Automatic QC/filtering of NASIS records w/ fetchNASIS rmHzErrors ETC. #160

brownag · 2021-01-21T03:40:25Z

brownag
Jan 21, 2021
Maintainer

To remove, or not to remove, that is the question. Whether 'tis nobler to lose more than half your data... The slings and arrows of outrageous fortune... or to take arms against a sea of troubles... And "fix" the "errors." - someone

We do in defined cases.

The sequence and specific cutoff for what is fixable needs to be discussed. And we need to document those parameters after it has been discussed.

This is me trying to get more discussion going outside the context of "issues"

Especially about fundamental things about important functions like default behavior of fetchNASIS

The following issues are related.

error in fetchNASIS with diagHzBoolean NASIS-local

this issue is resolved, but we can probably better document the cases when fetchNASIS does remove profiles with horizon errors via rmHzErrors
error in fetchNASIS with diagHzBoolean #158 opened Jan 20, 2021 by @smroecker

Dissaggregated glossic horizons unsupported? NASIS-local

Dissaggregated glossic horizons unsupported? #122 opened on Jan 22, 2020 by @phytoclast

get_hz_data_from_NASIS_db - issues with join to phsample NASIS-local

get_hz_data_from_NASIS_db - issues with join to phsample #120 opened on Jan 17, 2020 by @brownag

new functions for common QC of pedon / component data NASIS-local

new functions for common QC of pedon / component data #89 opened on Jan 31, 2019 by @dylanbeaudette

normalize parent material, geomorp, ecosite, flattening strategies

normalize parent material, geomorp, ecosite, flattening strategies #84 opened on Oct 31, 2018 by @dylanbeaudette

should `NA` be interpreted as FALSE in .diagHzLongtoWide()?

NA should be interpreted as FALSE in .diagHzLongtoWide() #59 opened on on Feb 23, 2018 by @dylanbeaudette

brownag · 2021-01-28T23:22:31Z

brownag
Jan 28, 2021
Maintainer Author

RE @smroecker's bug report #158 -- you were right to be suspicious of these results as they probably have not have been the same historically. I am sorry this passed my initial sniff test... I should have looked further beyond rmHzErrors--at the specifics of why these pedons were coming back with depthLogic and overlapOrGap errors from aqp::hzDepthTests

After speaking with @jskovlin today, I identified an issue with the join logic for horizon data being used inside .fetchNASIS_pedons.

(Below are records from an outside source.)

(** The interpreter.  [Store] is everything that a [ModuleRef] points at: the
    globals, the memory and the tables of one instance, which running code
    changes. *)
Class Wasmi := {
  wasmi_Module : Type;
  wasmi_Store : Type;
  wasmi_FuncRef : Type;
  wasmi_GlobalRef : Type;
  wasmi_MemoryRef : Type;
  wasmi_TableRef : Type;
  wasmi_FuncInvocation : Type;
  wasmi_Error : Type;
  wasmi_Trap : Type;
  (** [wasmi::Error::Instantiation]. *)
  Error_Instantiation : string → wasmi_Error;
  (** The instance, and whether the module has a [start] function. *)
  ModuleInstance_new : wasmi_Module →
    ImportResolver wasmi_Error wasmi_FuncRef wasmi_GlobalRef wasmi_MemoryRef wasmi_TableRef →
    wasmi_Error + wasmi_Store * bool;
  FuncInstance_alloc_host : wasmi_Signature → nat → wasmi_FuncRef;
  export_by_name : wasmi_Store → string →
    option (ExternVal wasmi_FuncRef wasmi_GlobalRef wasmi_MemoryRef wasmi_TableRef);
  TableRef_get : wasmi_Store → wasmi_TableRef → Z → option (option wasmi_FuncRef);
  FuncInstance_invoke_resumable : wasmi_Store → wasmi_FuncRef → list wasmi_RuntimeValue →
    option wasmi_FuncInvocation;
  resumable_value_type : wasmi_FuncInvocation → option wasmi_ValueType;
  start_execution : wasmi_Store → wasmi_FuncInvocation → Externals wasmi_Trap →
    (ResumableError Interrupt wasmi_Trap + option wasmi_RuntimeValue) *
    wasmi_FuncInvocation * wasmi_Store;
  resume_execution : wasmi_Store → wasmi_FuncInvocation → option wasmi_RuntimeValue →
    Externals wasmi_Trap →
    (ResumableError Interrupt wasmi_Trap + option wasmi_RuntimeValue) *
    wasmi_FuncInvocation * wasmi_Store;
  MemoryRef_get : wasmi_Store → wasmi_MemoryRef → Z → Z → option bytes;
  MemoryRef_set : wasmi_Store → wasmi_MemoryRef → Z → bytes → option wasmi_Store;
}.

(** The type of a value of the interpreter. *)
Definition runtime_ty (v : wasmi_RuntimeValue) : wasmi_ValueType :=
  match v with RI32 _ => WI32 | RI64 _ => WI64 | RF32 _ => WF32 | RF64 _ => WF64 end.

(** A function that was allocated by the embedder. *)
Definition is_host_func `{Wasmi} (f : wasmi_FuncRef) : Prop :=
  ∃ sig i, f = FuncInstance_alloc_host sig i.

(** What the interpreter's documentation promises of execution.
    [exec_fresh e]: [e] is an invocation of a function of a module, and has not
    started.  [exec_resumable e sig]: such an [e] waits for the result of an
    external function of signature [sig].  [host_func s i sig]: instance [s] can
    call the external function that was allocated with index [i] and signature
    [sig].  The invocation of a function of the embedder calls it, and cannot
    be resumed. *)
Class WasmiExecLaws `{Wasmi} := {
  exec_fresh : wasmi_FuncInvocation → Prop;
  exec_resumable : wasmi_FuncInvocation → wasmi_Signature → Prop;
  host_func : wasmi_Store → nat → wasmi_Signature → Prop;
  resumable_type : ∀ e sig, exec_resumable e sig →
    resumable_value_type e = wsig_return_type sig;
  invoke_fresh : ∀ s f ps e, FuncInstance_invoke_resumable s f ps = Some e →
    ¬ is_host_func f → exec_fresh e;
  start_law : ∀ s e ext r e' s',
    start_execution s e ext = (r, e', s') → exec_fresh e →
    r ≠ inl ReAlreadyStarted ∧ r ≠ inl ReNotResumable ∧
    (∀ i sig, host_func s' i sig → host_func s i sig) ∧
    (∀ int, r = inl (ReTrap (TrapHost int)) →
      ∃ i args sig, host_func s i sig ∧ runtime_ty <$> args = wsig_params sig ∧
        exec_resumable e' sig ∧ ext i args = inl (TrapHost int));
  resume_law : ∀ s e v ext r e' s' sig,
    resume_execution s e v ext = (r, e', s') → exec_resumable e sig →
    runtime_ty <$> v = wsig_return_type sig →
    r ≠ inl ReAlreadyStarted ∧ r ≠ inl ReNotResumable ∧
    (∀ i sig, host_func s' i sig → host_func s i sig) ∧
    (∀ int, r = inl (ReTrap (TrapHost int)) →
      ∃ i args sig, host_func s i sig ∧ runtime_ty <$> args = wsig_params sig ∧
        exec_resumable e' sig ∧ ext i args = inl (TrapHost int));
  host_start_law : ∀ s sig i ps e s1 ext r e' s',
    FuncInstance_invoke_resumable s (FuncInstance_alloc_host sig i) ps = Some e →
    start_execution s1 e ext = (r, e', s') →
    s' = s1 ∧ r = match ext i ps with inl t => inl (ReTrap t) | inr v => inr v end ∧
    resumable_value_type e' = None ∧
    ∀ s2 v ext, (resume_execution s2 e' v ext).1.1 = inl ReNotResumable;
  (** An instance only calls the external functions its imports resolved to. *)
  instance_host_func : ∀ m r s b i sig,
    ModuleInstance_new m r = inr (s, b) → host_func s i sig →
    ∃ mod_ fld sig', resolve_func r mod_ fld sig' = inr (FuncInstance_alloc_host sig i);
  alloc_host_inj : ∀ sig sig' i i',
    FuncInstance_alloc_host sig i = FuncInstance_alloc_host sig' i' → sig = sig' ∧ i = i';
  set_host_func : ∀ s m off bs s' i sig,
    MemoryRef_set s m off bs = Some s' → host_func s' i sig → host_func s i sig;
}.
Definition resume (t : Pid * nat) (value : option WasmValue) : M coll unit :=
  c ← get;
  d ← liftM (inner c t);
  if bool_decide (value_back d ≠ None) then panic PExplicit else
  set_inner t {| th_user_data := th_user_data d; thread_id := thread_id d;
                 value_back := Some value |}.

End collection.

(** * Soundness of the collection *)

Section soundness.
Context `{!WasmiLaws} {TExtr TPud TTud : Type}.
Implicit Types (c : ProcessesCollection TExtr TPud TTud) (p : Process TPud TTud).
Local Abbreviation coll := (ProcessesCollection TExtr TPud TTud).

(** A thread that is ready has a value of the type its execution waits for. *)
Definition ready_ok (t : ThreadState (Thread TTud)) : Prop :=
  match value_back (ts_user_data t) with
  | Some v => ty <$> v = expected_ty t
  | None => True
  end.

(** The external function [i] of signature [sig] is a registered extrinsic. *)
Definition registered c (i : nat) (sig : wasmi_Signature) (token : TExtr) : Prop :=
  ∃ name s, extrinsics_id_assign c !! name = Some (i, s) ∧ to_wasmi_Signature s = sig ∧
    extrinsics c !! i = Some token.

Definition process_ok c p : Prop :=
  let vm := state_machine p in
  vm_ok vm ∧ is_poisoned vm = false ∧ Forall ready_ok (threads vm) ∧
  ∀ i sig, host_func (module_ vm) i sig → ∃ token, registered c i sig token.

(** Every process is sound, and every name that is registered has a token. *)
Definition coll_ok c : Prop :=
  (∀ pid p, processes c !! pid = Some p → process_ok c p) ∧
  (∀ name i s, extrinsics_id_assign c !! name = Some (i, s) → is_Some (extrinsics c !! i)).

(** [c'] has the registered extrinsics of [c]. *)
Definition same_extrinsics c c' : Prop :=
  extrinsics c' = extrinsics c ∧ extrinsics_id_assign c' = extrinsics_id_assign c.

Lemma process_ok_ext c c' p : same_extrinsics c c' → process_ok c p → process_ok c' p.
Proof. unfold process_ok, registered. intros [-> ->]. done. Qed.

Lemma coll_ok_insert c c' pid p :
  coll_ok c → process_ok c p → same_extrinsics c c' →
  processes c' = <[pid := p]> (processes c) → coll_ok c'.
Proof.
  intros [Hps Hreg] Hp Hsame Hc'. split.
  - intros pid' p'. rewrite Hc'. intros [[<- <-]|[? ?]]%lookup_insert_Some;
      eapply process_ok_ext; eauto.
  - destruct Hsame as [-> ->]. done.
Qed.

Lemma coll_ok_delete c pid : coll_ok c → coll_ok (with_processes (delete pid (processes c)) c).
Proof.
  intros [Hps Hreg]. split; [|done]. intros pid' p'. simpl.
  intros [? ?]%lookup_delete_Some. by apply (Hps pid').
Qed.

(** ** Which thread runs *)

Definition is_ready (t : ThreadState (Thread TTud)) : Prop := value_back (ts_user_data t) ≠ None.

Lemma ready_index_Some p i :
  ready_to_run_thread_index p = Some i →
  ∃ t v, threads (state_machine p) !! i = Some t ∧ value_back (ts_user_data t) = Some v.
Proof.
  unfold ready_to_run_thread_index. intros Hf. apply fmap_Some in Hf as ([j t] & Hfind & ->).
  apply list_find_Some in Hfind as (Ht & Hr & _). exists t. simpl.
  destruct (value_back _); [eauto|done].
Qed.

Lemma ready_index_None p :
  ready_to_run_thread_index p = None → Forall (λ t, ¬ is_ready t) (threads (state_machine p)).
Proof.
  unfold ready_to_run_thread_index. intros Hf%fmap_None. by apply list_find_None in Hf.
Qed.

Lemma find_ready_Some c pid i :
  find_ready c = Some (pid, i) →
  ∃ p t v, processes c !! pid = Some p ∧ threads (state_machine p) !! i = Some t ∧
    value_back (ts_user_data t) = Some v.
Proof.
  unfold find_ready. rewrite head_lookup. intros Hh%list_elem_of_lookup_2.
  apply list_elem_of_omap in Hh as ([k p] & Hin%elem_of_hash_iter & Hb).
  apply bind_Some in Hb as (j & Hj & [= -> ->]).
  apply ready_index_Some in Hj as (t & v & ? & ?). eauto 10.
Qed.

Lemma find_ready_None c pid p :
  find_ready c = None → processes c !! pid = Some p →
  Forall (λ t, ¬ is_ready t) (threads (state_machine p)).
Proof.
  unfold find_ready. intros Hh Hp. apply ready_index_None.
  destruct (ready_to_run_thread_index p) as [i|] eqn:Hi; [|done].
  destruct (omap _ _) as [|x l] eqn:Ho; [|done].
  assert ((pid, i) ∈ ([] : list (Pid * nat))) as []%elem_of_nil.
  rewrite <-Ho. apply list_elem_of_omap. exists (pid, p).
  split; [by apply elem_of_hash_iter|]. by rewrite Hi.
Qed.

(** ** One run *)

(** What a run reports, in terms of the collection before it and after it. *)
Definition run_spec c (o : RunOneOutcome TExtr TPud TTud) c' : Prop :=
  pid_pool c' = pid_pool c ∧ tid_pool c' = tid_pool c ∧ same_extrinsics c c' ∧
  match o with
  | Idle => c' = c ∧ ∀ pid p, processes c !! pid = Some p →
      Forall (λ t, ¬ is_ready t) (threads (state_machine p))
  | ProcessFinished pid ud dead _ =>
      ∃ p, processes c !! pid = Some p ∧ ud = pr_user_data p ∧
        dead = thread_data <$> into_user_datas (state_machine p) ∧
        processes c' = delete pid (processes c)
  | ThreadFinished id pid ud _ =>
      ∃ p p' i t, processes c !! pid = Some p ∧ threads (state_machine p) !! S i = Some t ∧
        is_ready t ∧ thread_data (ts_user_data t) = (id, ud) ∧
        processes c' = <[pid := p']> (processes c) ∧ pr_user_data p' = pr_user_data p ∧
        memory (state_machine p') = memory (state_machine p) ∧
        threads (state_machine p') = delete (S i) (threads (state_machine p))
  | Interrupted (pid, i) token params =>
      ∃ p p' t t' id sig, processes c !! pid = Some p ∧
        threads (state_machine p) !! i = Some t ∧ is_ready t ∧
        registered c id sig token ∧ ty <$> params = from_wasmi_ValueType <$> wsig_params sig ∧
        processes c' = <[pid := p']> (processes c) ∧ pr_user_data p' = pr_user_data p ∧
        memory (state_machine p') = memory (state_machine p) ∧
        threads (state_machine p') = <[i := t']> (threads (state_machine p)) ∧
        thread_data (ts_user_data t') = thread_data (ts_user_data t) ∧
        value_back (ts_user_data t') = None ∧
        expected_ty t' = from_wasmi_ValueType <$> wsig_return_type sig
  end.

Lemma thread_set_user_data_ok vm i d :
  vm_ok vm → vm_ok (thread_set_user_data (T := Thread TTud) vm i d).
Proof.
  unfold vm_ok. simpl. intros Hok Hp. destruct (Hok Hp) as [Hnil Hall]. split.
  - intros Hn. apply (f_equal length) in Hn. rewrite length_alter in Hn.
    by destruct (threads vm).
  - apply Forall_alter; [done|]. intros t Ht (e & He & Hx). by exists e.
Qed.

Lemma into_user_datas_lookup {T} (vm : ProcessStateMachine T) i :
  into_user_datas vm !! i = ts_user_data <$> threads vm !! i.
Proof. apply list_lookup_fmap. Qed.

(** Clearing [value_back] does not show in what is reported of the threads. *)
Lemma thread_data_cleared vm i t v :
  threads vm !! i = Some t →
  thread_data <$> into_user_datas (thread_set_user_data vm i
    {| th_user_data := th_user_data (ts_user_data t);
       thread_id := thread_id (ts_user_data t); value_back := v |})
  = thread_data (TTud := TTud) <$> into_user_datas vm.
Proof.
  intros Ht. apply list_eq. intros j.
  rewrite !list_lookup_fmap, !into_user_datas_lookup. simpl. rewrite list_lookup_alter.
  case_decide as Hij; [|done]. subst j. by rewrite Ht.
Qed.

(** The machine of a process whose thread [i] is about to run. *)
Definition clear_value_back (vm : ProcessStateMachine (Thread TTud)) (i : nat)
    (d : Thread TTud) : ProcessStateMachine (Thread TTud) :=
  thread_set_user_data vm i
    {| th_user_data := th_user_data d; thread_id := thread_id d; value_back := None |}.

Lemma run_process_sound c p i t v :
  process_ok c p → threads (state_machine p) !! i = Some t →
  value_back (ts_user_data t) = Some v →
  let vm := clear_value_back (state_machine p) i (ts_user_data t) in
  match Thread_run vm i v with
  | Done (vm', inr o) => vm_ok vm' ∧ run_effect vm i vm' o ∧
      (∀ j sig, host_func (module_ vm') j sig → ∃ token, registered c j sig token) ∧
      match o with ExecInterrupted j id params => j = i ∧ call_ok vm i vm' id params | _ => True end
  | Done (_, inl _) | NoFuel => False
  | Panic r => r = PUnimplemented
  end.
Proof.
  intros (Hok & Hp & Hready & Hhosts) Ht Hv vm.
  pose proof (Forall_lookup_1 _ _ _ _ Hready Ht) as Hty. unfold ready_ok in Hty. rewrite Hv in Hty.
  assert (Hok' : vm_ok vm) by by apply thread_set_user_data_ok.
  assert (Ht' : threads vm !! i = Some {| execution := execution t; interrupted := interrupted t;
    ts_user_data := {| th_user_data := th_user_data (ts_user_data t);
      thread_id := thread_id (ts_user_data t); value_back := None |} |}).
  { simpl. by rewrite list_lookup_alter, decide_True, Ht. }
  pose proof (thread_run_sound vm i _ v Hok' Hp Ht' Hty) as Hrun.
  destruct (Thread_run vm i v) as [[vm' [?|o]]|?|] eqn:Hr; try done.
  destruct Hrun as [? ?].
  destruct (thread_run_hosts vm i _ v vm' o Hok' Hp Ht' Hty Hr) as [Hsub ?].
  split_and!; try done. intros j sig Hj. apply Hhosts. by apply Hsub.
Qed.

(** The threads that an interruption leaves. *)
Lemma alter_cleared vm i t e :
  threads vm !! i = Some t →
  alter (λ t, {| execution := Some e; interrupted := true; ts_user_data := ts_user_data t |}) i
    (threads (clear_value_back vm i (ts_user_data t)))
  = <[i := {| execution := Some e; interrupted := true;
       ts_user_data := {| th_user_data := th_user_data (ts_user_data t);
         thread_id := thread_id (ts_user_data t); value_back := None |} |}]> (threads vm).
Proof.
  intros Ht. simpl. rewrite list_alter_alter_eq. apply list_eq. intros j.
  rewrite list_lookup_alter, list_lookup_insert. case_decide as Hij.
  - subst j. rewrite Ht, decide_True; [done|]. split; [done|]. by eapply lookup_lt_Some.
  - rewrite decide_False; [done|]. by intros [? _].
Qed.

The details of the bug have to do with nuances of base::merge behavior when some of the join IDs are absent from the RHS of the join (i.e. they are all-NA rows in the resulting joined data.frame)

Since Summer 2020, the SoilProfileCollection horizons<- join method handles this case "correctly". bf40686 converts fetchNASIS to use horizons<- (after building a minimal SPC) as opposed to base::merge() before making the SPC.

A corresponding version bump of soilDB to 2.6.0 has been made. I certainly wish I had caught this before the 2.5.9 release-- and Stephen provided me the opportunity, but alas I missed it.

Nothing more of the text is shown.